[What you need to do]:
Every line from the start of the listing below through the line that contains "unfold strtol_with_min_or_exit. pose" is to be reproduced word for word.

[Given data]:
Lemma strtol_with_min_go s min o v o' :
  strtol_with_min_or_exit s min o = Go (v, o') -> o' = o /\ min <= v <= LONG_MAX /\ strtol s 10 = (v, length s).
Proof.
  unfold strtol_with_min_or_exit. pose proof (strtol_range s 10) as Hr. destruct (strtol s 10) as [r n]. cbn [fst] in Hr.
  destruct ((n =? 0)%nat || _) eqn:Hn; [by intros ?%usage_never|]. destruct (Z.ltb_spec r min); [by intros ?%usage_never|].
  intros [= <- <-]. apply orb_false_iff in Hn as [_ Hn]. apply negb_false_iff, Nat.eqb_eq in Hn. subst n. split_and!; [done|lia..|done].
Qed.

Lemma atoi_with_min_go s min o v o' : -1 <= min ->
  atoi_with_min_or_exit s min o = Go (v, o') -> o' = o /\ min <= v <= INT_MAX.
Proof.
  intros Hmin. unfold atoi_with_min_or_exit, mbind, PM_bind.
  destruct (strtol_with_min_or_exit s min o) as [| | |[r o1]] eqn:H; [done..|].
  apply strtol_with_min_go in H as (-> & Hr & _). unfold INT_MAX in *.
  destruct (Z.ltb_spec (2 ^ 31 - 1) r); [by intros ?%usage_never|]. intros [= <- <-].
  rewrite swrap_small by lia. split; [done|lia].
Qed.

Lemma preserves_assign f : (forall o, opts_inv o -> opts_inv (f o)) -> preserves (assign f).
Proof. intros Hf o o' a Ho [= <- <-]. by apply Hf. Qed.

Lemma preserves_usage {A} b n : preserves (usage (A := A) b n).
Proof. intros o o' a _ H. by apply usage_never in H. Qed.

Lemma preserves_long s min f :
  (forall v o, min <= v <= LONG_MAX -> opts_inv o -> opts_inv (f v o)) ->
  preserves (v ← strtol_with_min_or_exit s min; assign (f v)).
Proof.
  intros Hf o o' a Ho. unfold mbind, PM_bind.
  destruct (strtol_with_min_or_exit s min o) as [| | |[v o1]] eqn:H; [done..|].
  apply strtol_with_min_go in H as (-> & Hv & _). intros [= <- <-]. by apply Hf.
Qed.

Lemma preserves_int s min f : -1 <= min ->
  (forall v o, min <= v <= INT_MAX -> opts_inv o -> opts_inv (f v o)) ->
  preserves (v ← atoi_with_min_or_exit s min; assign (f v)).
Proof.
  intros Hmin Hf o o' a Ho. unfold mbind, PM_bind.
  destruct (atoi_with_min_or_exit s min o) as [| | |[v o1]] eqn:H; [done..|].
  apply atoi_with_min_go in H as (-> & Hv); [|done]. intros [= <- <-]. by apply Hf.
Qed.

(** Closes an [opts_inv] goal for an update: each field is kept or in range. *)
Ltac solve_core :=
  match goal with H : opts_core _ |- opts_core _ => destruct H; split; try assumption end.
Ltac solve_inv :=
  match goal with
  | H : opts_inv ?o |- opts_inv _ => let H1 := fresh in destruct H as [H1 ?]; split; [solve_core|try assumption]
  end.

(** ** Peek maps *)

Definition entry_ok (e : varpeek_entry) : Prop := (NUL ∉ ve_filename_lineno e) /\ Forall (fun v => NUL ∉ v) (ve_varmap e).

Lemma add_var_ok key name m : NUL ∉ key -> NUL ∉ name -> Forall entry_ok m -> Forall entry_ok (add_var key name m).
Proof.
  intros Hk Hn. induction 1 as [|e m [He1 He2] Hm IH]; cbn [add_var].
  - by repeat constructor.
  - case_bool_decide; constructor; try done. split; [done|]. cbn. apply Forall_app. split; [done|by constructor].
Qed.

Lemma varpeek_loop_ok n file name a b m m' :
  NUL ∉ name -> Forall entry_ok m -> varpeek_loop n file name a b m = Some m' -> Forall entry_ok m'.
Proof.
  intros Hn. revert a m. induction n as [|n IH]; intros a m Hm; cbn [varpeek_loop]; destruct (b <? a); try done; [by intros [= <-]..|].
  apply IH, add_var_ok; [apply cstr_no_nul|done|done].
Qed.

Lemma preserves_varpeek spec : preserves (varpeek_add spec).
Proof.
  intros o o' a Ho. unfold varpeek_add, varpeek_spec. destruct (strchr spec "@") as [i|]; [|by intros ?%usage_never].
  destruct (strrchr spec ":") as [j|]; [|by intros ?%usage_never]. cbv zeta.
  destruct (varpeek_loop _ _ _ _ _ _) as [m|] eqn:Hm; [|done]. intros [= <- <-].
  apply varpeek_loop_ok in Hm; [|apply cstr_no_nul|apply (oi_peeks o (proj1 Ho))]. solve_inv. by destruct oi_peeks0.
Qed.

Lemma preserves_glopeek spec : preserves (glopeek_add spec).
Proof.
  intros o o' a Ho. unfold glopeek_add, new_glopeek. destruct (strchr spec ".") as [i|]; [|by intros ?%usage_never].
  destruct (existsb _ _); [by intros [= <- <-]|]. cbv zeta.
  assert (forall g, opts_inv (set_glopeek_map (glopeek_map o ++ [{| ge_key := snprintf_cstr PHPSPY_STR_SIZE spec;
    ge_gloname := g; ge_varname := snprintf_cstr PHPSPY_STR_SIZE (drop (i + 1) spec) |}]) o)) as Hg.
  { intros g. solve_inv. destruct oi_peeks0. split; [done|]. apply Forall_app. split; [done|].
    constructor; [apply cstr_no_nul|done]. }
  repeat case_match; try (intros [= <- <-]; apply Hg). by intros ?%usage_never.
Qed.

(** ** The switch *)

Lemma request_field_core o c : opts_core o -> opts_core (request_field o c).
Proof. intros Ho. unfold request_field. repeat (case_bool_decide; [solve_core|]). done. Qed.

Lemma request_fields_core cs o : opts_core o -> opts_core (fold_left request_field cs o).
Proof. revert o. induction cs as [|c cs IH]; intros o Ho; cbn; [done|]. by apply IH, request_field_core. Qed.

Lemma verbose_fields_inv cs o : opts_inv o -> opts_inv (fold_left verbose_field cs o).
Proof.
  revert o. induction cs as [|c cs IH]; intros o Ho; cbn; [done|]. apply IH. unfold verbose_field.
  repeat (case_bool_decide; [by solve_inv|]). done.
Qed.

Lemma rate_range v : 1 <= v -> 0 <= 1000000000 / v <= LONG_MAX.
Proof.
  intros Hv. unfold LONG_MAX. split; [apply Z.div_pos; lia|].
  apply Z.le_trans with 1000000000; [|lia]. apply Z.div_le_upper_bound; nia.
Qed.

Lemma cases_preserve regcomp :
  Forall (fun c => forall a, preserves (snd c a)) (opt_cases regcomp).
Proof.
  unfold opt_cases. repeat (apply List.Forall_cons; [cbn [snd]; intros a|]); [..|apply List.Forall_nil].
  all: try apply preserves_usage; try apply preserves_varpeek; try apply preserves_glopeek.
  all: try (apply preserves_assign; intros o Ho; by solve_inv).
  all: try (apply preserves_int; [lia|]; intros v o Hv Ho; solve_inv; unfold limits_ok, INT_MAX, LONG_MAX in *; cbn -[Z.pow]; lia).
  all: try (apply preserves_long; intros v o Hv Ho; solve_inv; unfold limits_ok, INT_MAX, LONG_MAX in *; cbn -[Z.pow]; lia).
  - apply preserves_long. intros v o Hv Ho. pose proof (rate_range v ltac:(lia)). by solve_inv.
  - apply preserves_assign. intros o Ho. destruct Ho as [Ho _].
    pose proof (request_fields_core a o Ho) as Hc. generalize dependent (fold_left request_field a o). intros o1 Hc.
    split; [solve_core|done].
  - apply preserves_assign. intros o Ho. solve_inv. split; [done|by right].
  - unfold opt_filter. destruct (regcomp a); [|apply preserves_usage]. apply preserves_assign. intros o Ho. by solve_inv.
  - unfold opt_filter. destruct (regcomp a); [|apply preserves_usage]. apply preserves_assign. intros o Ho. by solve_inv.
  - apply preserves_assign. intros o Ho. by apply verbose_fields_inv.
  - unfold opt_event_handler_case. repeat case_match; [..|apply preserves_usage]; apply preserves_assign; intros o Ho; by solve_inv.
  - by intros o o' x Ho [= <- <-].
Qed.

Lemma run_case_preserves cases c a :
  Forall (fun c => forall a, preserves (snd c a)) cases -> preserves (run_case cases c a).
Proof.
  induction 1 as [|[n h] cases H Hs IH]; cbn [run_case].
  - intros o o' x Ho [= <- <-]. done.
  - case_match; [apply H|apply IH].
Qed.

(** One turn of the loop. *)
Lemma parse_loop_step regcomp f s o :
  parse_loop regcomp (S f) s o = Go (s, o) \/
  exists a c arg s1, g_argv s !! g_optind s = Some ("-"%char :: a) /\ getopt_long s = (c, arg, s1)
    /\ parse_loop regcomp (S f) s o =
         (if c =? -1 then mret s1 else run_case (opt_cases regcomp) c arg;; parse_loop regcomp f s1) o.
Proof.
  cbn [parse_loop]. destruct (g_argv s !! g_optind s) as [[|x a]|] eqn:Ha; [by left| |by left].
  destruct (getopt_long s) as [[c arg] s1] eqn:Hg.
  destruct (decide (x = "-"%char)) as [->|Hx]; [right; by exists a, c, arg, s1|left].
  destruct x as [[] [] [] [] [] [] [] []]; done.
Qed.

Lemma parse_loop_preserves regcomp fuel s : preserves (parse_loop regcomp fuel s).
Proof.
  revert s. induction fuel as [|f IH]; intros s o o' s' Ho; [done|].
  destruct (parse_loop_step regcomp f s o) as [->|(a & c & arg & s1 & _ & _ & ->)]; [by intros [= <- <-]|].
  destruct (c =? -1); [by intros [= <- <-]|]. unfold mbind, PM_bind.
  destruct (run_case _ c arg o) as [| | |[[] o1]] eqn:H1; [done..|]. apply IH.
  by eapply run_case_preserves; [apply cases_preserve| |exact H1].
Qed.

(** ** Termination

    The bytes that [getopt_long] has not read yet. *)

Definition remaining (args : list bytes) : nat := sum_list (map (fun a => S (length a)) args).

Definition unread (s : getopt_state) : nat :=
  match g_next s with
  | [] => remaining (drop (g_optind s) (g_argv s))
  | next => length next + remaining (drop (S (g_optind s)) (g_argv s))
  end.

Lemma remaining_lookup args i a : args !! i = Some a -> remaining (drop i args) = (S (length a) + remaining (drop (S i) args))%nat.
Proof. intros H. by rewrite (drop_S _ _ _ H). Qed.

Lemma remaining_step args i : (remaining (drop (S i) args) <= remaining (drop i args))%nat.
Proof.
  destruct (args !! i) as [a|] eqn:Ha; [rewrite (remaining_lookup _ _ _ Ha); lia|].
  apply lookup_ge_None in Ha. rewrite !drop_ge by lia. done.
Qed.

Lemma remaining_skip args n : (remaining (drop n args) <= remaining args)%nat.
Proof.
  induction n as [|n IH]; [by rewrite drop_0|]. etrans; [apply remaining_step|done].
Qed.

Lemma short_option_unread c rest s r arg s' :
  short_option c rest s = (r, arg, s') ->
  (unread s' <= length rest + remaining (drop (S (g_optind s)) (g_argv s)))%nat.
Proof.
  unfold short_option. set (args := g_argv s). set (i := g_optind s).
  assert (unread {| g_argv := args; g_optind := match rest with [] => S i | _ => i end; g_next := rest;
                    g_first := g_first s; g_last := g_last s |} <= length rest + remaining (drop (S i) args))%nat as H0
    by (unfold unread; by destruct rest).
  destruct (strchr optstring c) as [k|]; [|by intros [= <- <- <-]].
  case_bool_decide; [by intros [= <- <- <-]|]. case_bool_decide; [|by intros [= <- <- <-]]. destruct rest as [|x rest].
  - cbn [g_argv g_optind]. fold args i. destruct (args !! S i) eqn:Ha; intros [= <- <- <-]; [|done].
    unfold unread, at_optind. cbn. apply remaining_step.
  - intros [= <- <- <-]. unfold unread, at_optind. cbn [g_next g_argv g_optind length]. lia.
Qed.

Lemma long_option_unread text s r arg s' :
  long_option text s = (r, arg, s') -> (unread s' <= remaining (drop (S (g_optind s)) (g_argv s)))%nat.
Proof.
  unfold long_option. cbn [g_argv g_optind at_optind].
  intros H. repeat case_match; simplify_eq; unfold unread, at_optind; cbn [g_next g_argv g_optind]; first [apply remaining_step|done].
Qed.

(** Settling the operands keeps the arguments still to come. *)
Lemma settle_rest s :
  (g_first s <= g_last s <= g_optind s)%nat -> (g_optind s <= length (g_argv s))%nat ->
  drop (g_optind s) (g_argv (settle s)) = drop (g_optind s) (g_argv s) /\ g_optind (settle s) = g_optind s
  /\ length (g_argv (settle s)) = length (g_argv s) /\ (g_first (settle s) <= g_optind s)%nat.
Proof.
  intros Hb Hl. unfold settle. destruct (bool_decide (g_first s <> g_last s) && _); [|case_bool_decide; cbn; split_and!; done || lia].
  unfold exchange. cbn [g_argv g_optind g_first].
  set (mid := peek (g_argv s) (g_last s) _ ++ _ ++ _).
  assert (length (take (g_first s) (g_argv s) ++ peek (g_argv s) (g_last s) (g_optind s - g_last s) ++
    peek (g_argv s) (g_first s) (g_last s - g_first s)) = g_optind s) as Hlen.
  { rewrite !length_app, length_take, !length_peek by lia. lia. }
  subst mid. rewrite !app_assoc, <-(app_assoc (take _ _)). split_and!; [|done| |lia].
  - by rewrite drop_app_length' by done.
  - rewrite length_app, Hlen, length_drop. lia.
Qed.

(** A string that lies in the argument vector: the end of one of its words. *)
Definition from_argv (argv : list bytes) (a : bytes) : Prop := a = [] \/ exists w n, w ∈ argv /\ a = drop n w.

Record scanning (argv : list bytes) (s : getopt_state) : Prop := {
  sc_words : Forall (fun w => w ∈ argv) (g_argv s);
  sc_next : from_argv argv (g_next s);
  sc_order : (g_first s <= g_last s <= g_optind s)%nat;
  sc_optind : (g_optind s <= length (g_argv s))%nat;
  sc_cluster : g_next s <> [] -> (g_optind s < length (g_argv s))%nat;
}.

[Response area]:
Lemma strtol_with_min_go s min o v o' :
  strtol_with_min_or_exit s min o = Go (v, o') -> o' = o /\ min <= v <= LONG_MAX /\ strtol s 10 = (v, length s).
Proof.
  unfold strtol_with_min_or_exit. pose proof (strtol_range s 10) as Hr. destruct (strtol s 10) as [r n]. cbn [fst] in Hr.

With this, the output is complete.